- [EXERCISE BRIEF]
Print the line containing "(block :: olist else_block)" and each line after it to the end of the material below. Print nothing else.

- [TASK MATERIAL]
Definition view_insn (i : insn) : bool :=
  match Instruction.opcode i with
  | Opcode.AVM op => stack_op op && untested op || bool_decide (op = AVMOpcode.AuxPush) || bool_decide (op = AVMOpcode.AuxPop)
  | _ => false
  end.

Lemma exec_stack_op size op imm di s s' a g : stack_op op = true → on_values op (option_list imm ++ s) = Some s' →
  vm_exec size (Instruction.mk (Opcode.AVM op) imm di) s a g = Some (s', a, g).
Proof.
  intros Hop Ho. unfold vm_exec. cbn [Instruction.opcode Instruction.immediate].
  destruct op; try discriminate Hop; by rewrite Ho.
Qed.

Lemma exec_view_insn size i s va r v a g : view_insn i = true → step (lift_sem view_op) i (mkView s va r) = Some v →
  is_jump i = false ∧ v_reg v = r ∧
  vm_exec size i s ((Plain <$> va) ++ a) g = Some (v_stack v, (Plain <$> v_aux v) ++ a, g).
Proof.
  destruct i as [op imm di]. unfold view_insn, step. cbn [Instruction.opcode].
  destruct op; try discriminate. cbn [lift_sem].
  assert (push_imm (Instruction.mk (Opcode.AVM op) imm di) (mkView s va r) = mkView (option_list imm ++ s) va r)
    as -> by (by destruct imm).
  destruct (stack_op op && untested op) eqn:Et; cbn [orb].
  - apply andb_prop in Et as [Eop Et]. intros _ Hv. destruct (view_op_frame _ _ Eop _ _ _ Hv) as (Ea & Er & Hf). split; [by destruct op|]. split; [done|].
    rewrite Ea. apply (exec_stack_op size op imm di _ _ _ _ Eop). unfold on_values. by rewrite Eop, tame_untested, (Hf [] Value.none).
  - intros Hop Hv. destruct op; try discriminate Et; try discriminate Hop; cbn [view_op] in Hv.
    + unfold vm_exec. cbn [Instruction.opcode Instruction.immediate].
      destruct (option_list imm ++ s) as [|x s'] eqn:Es; [discriminate|]. by injection Hv as <-.
    + destruct va as [|x va]; [discriminate|]. by injection Hv as <-.
Qed.
Lemma passes_labels C imps gidx C2 jt n C3 : fix_nonforward_labels C imps gidx = (C2, jt) → fix_tuple_size C2 n = Ok C3 →
  defined_labels (peephole C3) = defined_labels C.
Proof.
  intros Hfix Htup. rewrite peephole_labels. destruct (fix_nonforward_groups _ _ _ _ _ Hfix) as (_ & groups & -> & Hg).
  rewrite <- (via_table_labels _ _ _ _ Hg). unfold fix_tuple_size in Htup.
  destruct (unwrap (tree_new 1 true)) as [lt| |]; try done. cbn [mbind outcome_bind] in Htup.
  destruct (unwrap (tree_new n false)) as [t| |]; try done. cbn [mbind outcome_bind] in Htup. by eapply fix_loop_labels.
Qed.
(** [determine_funcs_used] *)
Fixpoint determine_funcs_used (fuel : nat) (nodes : list node) : FM (gset nat) :=
  match fuel with
  | O => None
  | S fuel =>
      fold_fm (λ n calls,
        let calls :=
          match n with
          | NExpr expr => match expr_kind expr with FuncRef id _ => {[id]} ∪ calls | _ => calls end
          | _ => calls
          end in
        more ← determine_funcs_used fuel (child_nodes n);
        mret (calls ∪ more)) nodes ∅
  end.

(** ** Unreachable statements *)
Definition stat_location (n : node) : list Location.t :=
  match n with
  | NStat s => option_list (location (statement_debug_info s))
  | _ => []
  end.

(** What the iterator gives after the loop was left: the next and the last child. *)
Definition next_and_last (rest : list node) : list Location.t :=
  match rest with
  | [] => []
  | next :: rest => stat_location next ++ match list.last rest with Some l => stat_location l | None => [] end
  end.

Definition is_return (n : node) : bool :=
  match n with
  | NStat (mkStatement (SReturn _) _) | NStat (mkStatement SReturnVoid _) => true
  | _ => false
  end.

(** The blocks of an [if] statement. *)
Definition if_blocks (n : node) : option (list TypeCheckedCodeBlock) :=
  match n with
  | NStat (mkStatement (SExpression (mkExpr (If _ block else_block _) _)) _)
  | NStat (mkStatement (SExpression (mkExpr (IfLet _ _ block else_block _) _)) _) => Some (block :: olist else_block)
  | _ => None
  end.

Definition reachability_loop (rec_ : list node → FM (list CompileError)) :=
  fix go (children : list node) (warnings : list CompileError) : FM (list CompileError * list Location.t) :=
    match children with
    | [] => mret (warnings, [])
    | child :: rest =>
        if is_return child then mret (warnings, stat_location child ++ next_and_last rest)
        else
          warnings ←
            (match if_blocks child with
             | Some blocks => fold_fm (λ block warnings, w ← rec_ (block_nodes block); mret (warnings ++ w)) blocks warnings
             | None => w ← rec_ (child_nodes child); mret (warnings ++ w)
             end);
          go rest warnings
    end.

- [REPLY TO THE TASK]
  | NStat (mkStatement (SExpression (mkExpr (IfLet _ _ block else_block _) _)) _) => Some (block :: olist else_block)
  | _ => None
  end.

Definition reachability_loop (rec_ : list node → FM (list CompileError)) :=
  fix go (children : list node) (warnings : list CompileError) : FM (list CompileError * list Location.t) :=
    match children with
    | [] => mret (warnings, [])
    | child :: rest =>
        if is_return child then mret (warnings, stat_location child ++ next_and_last rest)
        else
          warnings ←
            (match if_blocks child with
             | Some blocks => fold_fm (λ block warnings, w ← rec_ (block_nodes block); mret (warnings ++ w)) blocks warnings
             | None => w ← rec_ (child_nodes child); mret (warnings ++ w)
             end);
          go rest warnings
    end.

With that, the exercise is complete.